Tes ada-tidaknya (P-A) untuk kelompok coliform adalah

Jika disterilkan melalui filtrasi, media P–A berkekuatan 6x

CLARK, JA & LTVLASSOFF. 1973. Hubungan antara bakteri indikator

9221 E. Prosedur Koliform Termotoleran (Fekal).

1. Tes Coliform Termotoleran (EC Medium)

Tes coliform termotoleran menggunakan media EC berlaku

Tambahkan bahan kering ke dalam air, aduk rata, dan

2. Tes Coliform Direct Thermotolerant (Fecal) (A-1 Medium)

a. Media A-1:Media ini dapat digunakan untuk secara

* Triton X-100, Sigma-Aldrich, St. Louis, MO, atau setara.

9221 F.Escherichia coliProsedur Menggunakan Substrat Fluorogenik

1. Escherichia coliTes (Media EC-MUG)

Penggunaan media EC-MUG untuk mendeteksi E. coli dapat

9221 G. LainnyaEscherichia coliProsedur

Gunakan prosedur GAD untuk menguji E. coli dalam total

Polietilen glikol oktilfenil eter* . . . . . . . . . . . 3,0 mL air tingkat

Teknik filter membran (MF) dapat direproduksi, dapat

Dalam teknik MF, kelompok coliform didefinisikan sebagai

Teknik MF dapat digunakan untuk menguji air minum,

Untuk analisis MF, gunakan peralatan gelas dan peralatan lain

PERHATIAN: Dasar fuchsin adalah karsinogen dan

b. media m-Endo:* TMAMPU9222:I. SDISARANKANSCUKUPVOLUM

Thiopeptone atau tioton. . . . . . . . . . . . . . . . . . . . . . . . . . .5.0g VOLUME(X)THAIBeFTERPILIH

Kumpulkan sampel seperti yang diarahkan pada Bagian

a. Pemilihan ukuran sampel:Ukuran sampel akan diatur oleh

ulangan dari volume sampel yang lebih kecil (misalnya,

2) Verifikasi coliform alternatif—Terapkan prosedur

a. Air minum:Dalam Aturan Coliform Totalnya, Badan [(5+ 3)× 100]

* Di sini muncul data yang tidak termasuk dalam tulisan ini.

(** C4. In every prepared frame the delta column is the revenue column
    minus the prior-year column, entry by entry, in the columns' own
    arithmetic: int64 subtraction for int64 columns (the exact
    difference whenever that is an int64 value) and IEEE subtraction for
    float64 columns. *)
Theorem delta_is_difference df evs out revenue last_year :
  prepare df = (evs, Prepared out) →
  getitem out col_revenue = Some revenue →
  getitem out col_last_year = Some last_year →
  ∃ delta,
    series_sub revenue last_year = Some delta ∧
    (∀ s, (col_delta, s) ∈ out ↔ s = delta) ∧
    (∀ rev prior, revenue = SInt64 rev → last_year = SInt64 prior →
       ∃ ds, delta = SInt64 ds ∧
         ∀ i r p, rev !! i = Some r → prior !! i = Some p →
           ds !! i = Some (sub64 r p) ∧
           (int64 (r - p) → ds !! i = Some (r - p)%Z)) ∧
    (∀ x y, revenue = SFloat64 x → last_year = SFloat64 y →
       ∃ ds, delta = SFloat64 ds ∧
         ∀ i r p, x !! i = Some r → y !! i = Some p →
           ds !! i = Some (PrimFloat.sub r p)).
Proof.
  intros (raw & ts & revenue' & last_year' & delta & cumulative & Hpf)
    %prepare_inv Hrev Hly.
  destruct Hpf. simplify_eq. exists delta. split_and!; [done..| |].
  - intros rev prior -> ->. simplify_eq/=. eexists. split; [done|].
    intros i r p Hr Hp. rewrite lookup_zip_with, Hr. simpl. rewrite Hp. simpl.
    split; [done|]. intros Hin. unfold sub64. by rewrite wrap64_id.
  - intros x y -> ->. simplify_eq/=. eexists. split; [done|].
    intros i r p Hr Hp. rewrite lookup_zip_with, Hr. simpl. by rewrite Hp.
Qed.
(** One turn of the first loop, on the app object at [a]. *)
Definition merge_step (sm : store * bundle_map) (a : loc) : store * bundle_map :=
  let '(st, m) := sm in
  let obj := objs st !!! a in
  let b := bundle_key obj in
  if negb (JsString.truthy b) then
    (* map.set(Symbol('nobundle'), a): the very object, not a copy *)
    (st, m ++ [(KSym (length m), a)])
  else
    match map_get b m with
    | None =>
        (* { ...a, versions: [...(a.versions || [])] }: a new object holding
           a new array *)
        let arr := length (arrs st) in
        let o := length (objs st) in
        ({| objs := objs st ++ [with_versions obj (Some arr)];
            arrs := arrs st ++ [versions_or_empty st obj] |},
         m ++ [(KStr b, o)])
    | Some o =>
        let acc := objs st !!! o in
        let st1 := {| objs := <[o := merge_fields acc obj]> (objs st);
                      arrs := arrs st |} in
        match versions acc with
        | Some arr =>
            (* acc.versions: the array made when the key was first set *)
            let old := arrs st1 !!! arr in
            let seen := map ver_id old in
            let new := push_unseen old seen (versions_or_empty st1 obj) in
            ({| objs := objs st1; arrs := <[arr := new]> (arrs st1) |}, m)
        | None => (st1, m)
        end
    end.

Section WithDateParse.
Variable Date_parse : string -> option Z.

(** [x.date ? new Date(x.date) : null]: [None] is [null]; [Some None] is a
    [Date] whose time value is NaN. *)
Definition date_of (x : version) : option (option Z) :=
  match ver_date x with
  | Some s => if JsString.truthy s then Some (Utils.new_Date Date_parse s)
              else None
  | None => None
  end.

(** The comparator handed to [v.versions.sort]; [None] is NaN. *)
Definition versionCompare (x y : version) : option Z :=
  match date_of x, date_of y with
  | Some dx, Some dy =>
      match dy, dx with
      | Some ty, Some tx => Some (ty - tx)%Z
      | _, _ => None
      end
  | Some _, None => Some (-1)%Z
  | None, Some _ => Some 1%Z
  | None, None => Some (Utils.semverCompare (ver_version y) (ver_version x))
  end.

Definition sortVersions (vs : list version) : list version :=
  JsArray.sort (fun x y => JsArray.positive (versionCompare x y)) vs.

(** One turn of the second loop: sort the array of the object at [o] in
    place, when it has one. *)
Definition sort_step (st : store) (o : loc) : store :=
  match versions (objs st !!! o) with
  | Some arr =>
      {| objs := objs st;
         arrs := <[arr := sortVersions (arrs st !!! arr)]> (arrs st) |}
  | None => st
  end.

(** [mergeByBundle(apps)]: the store afterwards and the returned array of
    app objects. *)
Definition mergeByBundle (st : store) (apps : list loc) : store * list loc :=
  let '(st1, m) := foldl merge_step (st, []) apps in
  let st2 := foldl sort_step st1 (map_values m) in
  (st2, map_values m).

End WithDateParse.

End Merge.

(** ** search.js: [searchApps]

    Scores and relevances are JavaScript numbers: binary64 floating point,
    here the kernel's primitive floats, whose operations round as IEEE 754
    asks.  A decimal constant stands for the nearest binary64 value, as it
    does in the source. *)

Module Search.
Import Catalog.
Local Open Scope list_scope.

(** One result of [Fuse.search]: the item and its score, when it has
    one. *)
Definition fuse_result : Type := item * option PrimFloat.float.

Definition default_limit : nat := 50.

Section WithFuse.
Import PrimFloat.

(** [new Fuse(docs, fuseOpts).search(q, { limit })] *)
Variable Fuse_search : list item -> string -> nat -> list fuse_result.
(** The module's [allApps] and the search of its own index [fuse]. *)
Variable allApps : list item.
Variable fuse_search : string -> nat -> list fuse_result.

(** [v > 0] for a comparator result; false on NaN. *)
Definition positive (v : float) : bool := PrimFloat.ltb 0%float v.

(** The body of [raw.map(r => ...)]: the item and its relevance. *)
Definition score_one (qLower : string) (r : fuse_result) : item * float :=
  let it := fst r in
  let rel := PrimFloat.sub 1%float (default 1%float (snd r)) in
  let nm := item_name it in
  let rel :=
    if JsString.truthy nm && String.eqb (JsString.toLowerCase nm) qLower
    then PrimFloat.add rel 0.7%float
    else if JsString.truthy nm
            && JsString.startsWith (JsString.toLowerCase nm) qLower
    then PrimFloat.add rel 0.4%float
    else if JsString.truthy nm
            && JsString.includes (JsString.toLowerCase nm) qLower
    then PrimFloat.add rel 0.18%float
    else rel in
  (it, rel).

(** [(a, b) => b.rel - a.rel] *)
Definition by_rel (a b : item * float) : float :=
  PrimFloat.sub (snd b) (snd a).

(** [searchApps(q, appsToSearch = allApps, limit = 50)]; [None] for
    [appsToSearch] is the default, the array [allApps] itself. *)
Definition searchApps (q : string) (appsToSearch : option (list item))
                      (limit : nat) : list item :=
  let q := JsString.trim q in
  let targetApps := default allApps appsToSearch in
  if negb (JsString.truthy q) then JsArray.slice0 limit targetApps
  else
    let raw :=
      match appsToSearch with
      | Some docs => Fuse_search docs q (limit * 2)
      | None => fuse_search q (limit * 2)
      end in
    let qLower := JsString.toLowerCase q in
    let scored := map (score_one qLower) raw in
    let sorted := JsArray.sort (fun a b => positive (by_rel a b)) scored in
    map fst (JsArray.slice0 limit sorted).

End WithFuse.

End Search.

(** ** app.js: [sortApps] and [filterAndPrepare] *)

Module Controller.
Import Catalog.
Local Open Scope list_scope.

Definition BATCH : nat := 20.

Record state : Type := mkState {
  st_allMerged : list item;          (* state.allMerged *)
  st_list : list item;               (* state.list *)
  st_rendered : nat;                 (* state.rendered *)
  st_q : string;                     (* state.q *)
  st_sort : string                   (* state.sort *)
}.

Section WithPlatform.
Variable Date_parse : string -> option Z.
(** [a.localeCompare(b)] *)
Variable localeCompare : string -> string -> Z.
Variable Fuse_search : list item -> string -> nat -> list Search.fuse_result.
Variable allApps : list item.
Variable fuse_search : string -> nat -> list Search.fuse_result.

Definition byNameAsc (a b : item) : Z :=
  localeCompare (item_name a) (item_name b).

Definition byNameDesc (a b : item) : Z :=
  localeCompare (item_name b) (item_name a).

(** [app.versions?.[0]?.date] *)
Definition leading_date (it : item) : Js.value :=
  match item_versions it with
  | Some (v :: _) => date_value (ver_date v)
  | _ => Js.VUndefined
  end.

Definition getLatestDate (it : item) : option Z :=
  Utils.parseDateString Date_parse (leading_date it).

Definition byVerDesc (a b : item) : Z :=
  match getLatestDate a, getLatestDate b with
  | Some dateA, Some dateB => (dateB - dateA)%Z
  | Some _, None => (-1)%Z
  | None, Some _ => 1%Z
  | None, None => localeCompare (item_name a) (item_name b)
  end.

Definition byVerAsc (a b : item) : Z :=
  match getLatestDate a, getLatestDate b with
  | Some dateA, Some dateB => (dateA - dateB)%Z
  | Some _, None => 1%Z
  | None, Some _ => (-1)%Z
  | None, None => localeCompare (item_name a) (item_name b)
  end.
(** The loop over the hits of a page adds one brief beyond the cap at
    most. *)
Lemma genreResults_bound (genre : string) (limit : Z) (results : list SearchResult.t) :
  ∀ (allMovies allMovies' : list MovieBrief.t) (movieSet movieSet' : gmap string bool)
    (st st' : State),
    genreResults lib up genre limit results allMovies movieSet st
      = ((allMovies', movieSet'), st') →
    (len allMovies' <= Z.max (len allMovies + 1) (wrapInt (limit * 2)))%Z.
Proof.
  induction results as [|result rest IH]; intros allMovies allMovies' movieSet movieSet' st st';
    simpl.
  - intros [= <- <- <-]. lia.
  - assert (Hskip : ∀ movieSet1 st1,
      genreResults lib up genre limit rest allMovies movieSet1 st1
        = ((allMovies', movieSet'), st') →
      (len allMovies' <= Z.max (len allMovies + 1) (wrapInt (limit * 2)))%Z)
      by (intros movieSet1 st1; apply IH).
    destruct (mapRead movieSet (SearchResult.ImdbID result)); [by apply Hskip|].
    unfold mbind, M_bind at 1.
    destruct (GetMovieByTitle up (SearchResult.Title result) st) as [got st1].
    destruct got as [movieDetails|err]; [|by apply Hskip].
    destruct (String.eqb (OMDbResponse.Response movieDetails) "False"); [by apply Hskip|].
    destruct (Contains _ _); [|by apply Hskip].
    destruct (gt (ratingOf lib (OMDbResponse.ImdbRating movieDetails)) zero); [|by apply Hskip].
    assert (Hone : len (allMovies ++ [briefOf movieDetails]) = (len allMovies + 1)%Z).
    { unfold len. rewrite length_app. simpl. lia. }
    destruct (_ <=? _)%Z eqn:Hfull.
    + intros [= <- <- <-]. lia.
    + apply Z.leb_gt in Hfull. intros Hrun. apply IH in Hrun. lia.
Qed.

Lemma genrePages_bound (genre : string) (limit : Z) (term : string) (pages : list Z) :
  ∀ (allMovies allMovies' : list MovieBrief.t) (movieSet movieSet' : gmap string bool)
    (st st' : State),
    genrePages lib up genre limit term pages allMovies movieSet st
      = ((allMovies', movieSet'), st') →
    (len allMovies' <= Z.max (len allMovies + len pages)
                             (wrapInt (limit * 2) + len pages - 1))%Z.
Proof.
  induction pages as [|page rest IH];
    intros allMovies allMovies' movieSet movieSet' st st'; simpl.
  - intros [= <- <- <-]. unfold len. simpl. lia.
  - assert (Hlen : len (page :: rest) = (len rest + 1)%Z) by (unfold len; simpl; lia).
    rewrite Hlen.
    unfold mbind, M_bind at 1.
    destruct (SearchMovies up term page st) as [got st1].
    assert (Hstay : genrePages lib up genre limit term rest allMovies movieSet st1
                    = ((allMovies', movieSet'), st') →
                    (len allMovies' <= Z.max (len allMovies + (len rest + 1))
                                             (wrapInt (limit * 2) + (len rest + 1) - 1))%Z)
      by (intros Hrun; apply IH in Hrun; lia).
    destruct got as [searchResp|e]; [|exact Hstay].
    destruct (String.eqb (SearchResponse.Response searchResp) "False"); [exact Hstay|].
    unfold mbind, M_bind at 1.
    destruct (genreResults _ _ _ _ _ _ _ st1) as [[allMovies1 movieSet1] st2] eqn:Hresults.
    apply genreResults_bound in Hresults.
    intros Hrun. apply IH in Hrun. lia.
Qed.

Di sisi lain, jika porsi 10-, 1,0-, dan 0,1 mL diperiksa

Batas Keyakinan 95%. 80 × 100

(78+ 21)× 100

Jika bagian 1,0-, 0,3-, dan 0,01-mL diperiksa dengan jumlah

deteksi total coliform dan Escherichia coli dalam air. Aplikasi

9222 C. Prosedur Koliform Total Inkubasi Tertunda

a. Hidangan budaya:Gunakan cawan Petri plastik sekali

2. Bahan dan Media Transportasi

Larutkan bahan dengan rehidrasi dalam air. Sterilkan

* Actidione®, diproduksi oleh Upjohn Company, Kalamazoo, MI, atau yang

9222 D. Prosedur Filter Membran Coliform Termoleran (Fekal).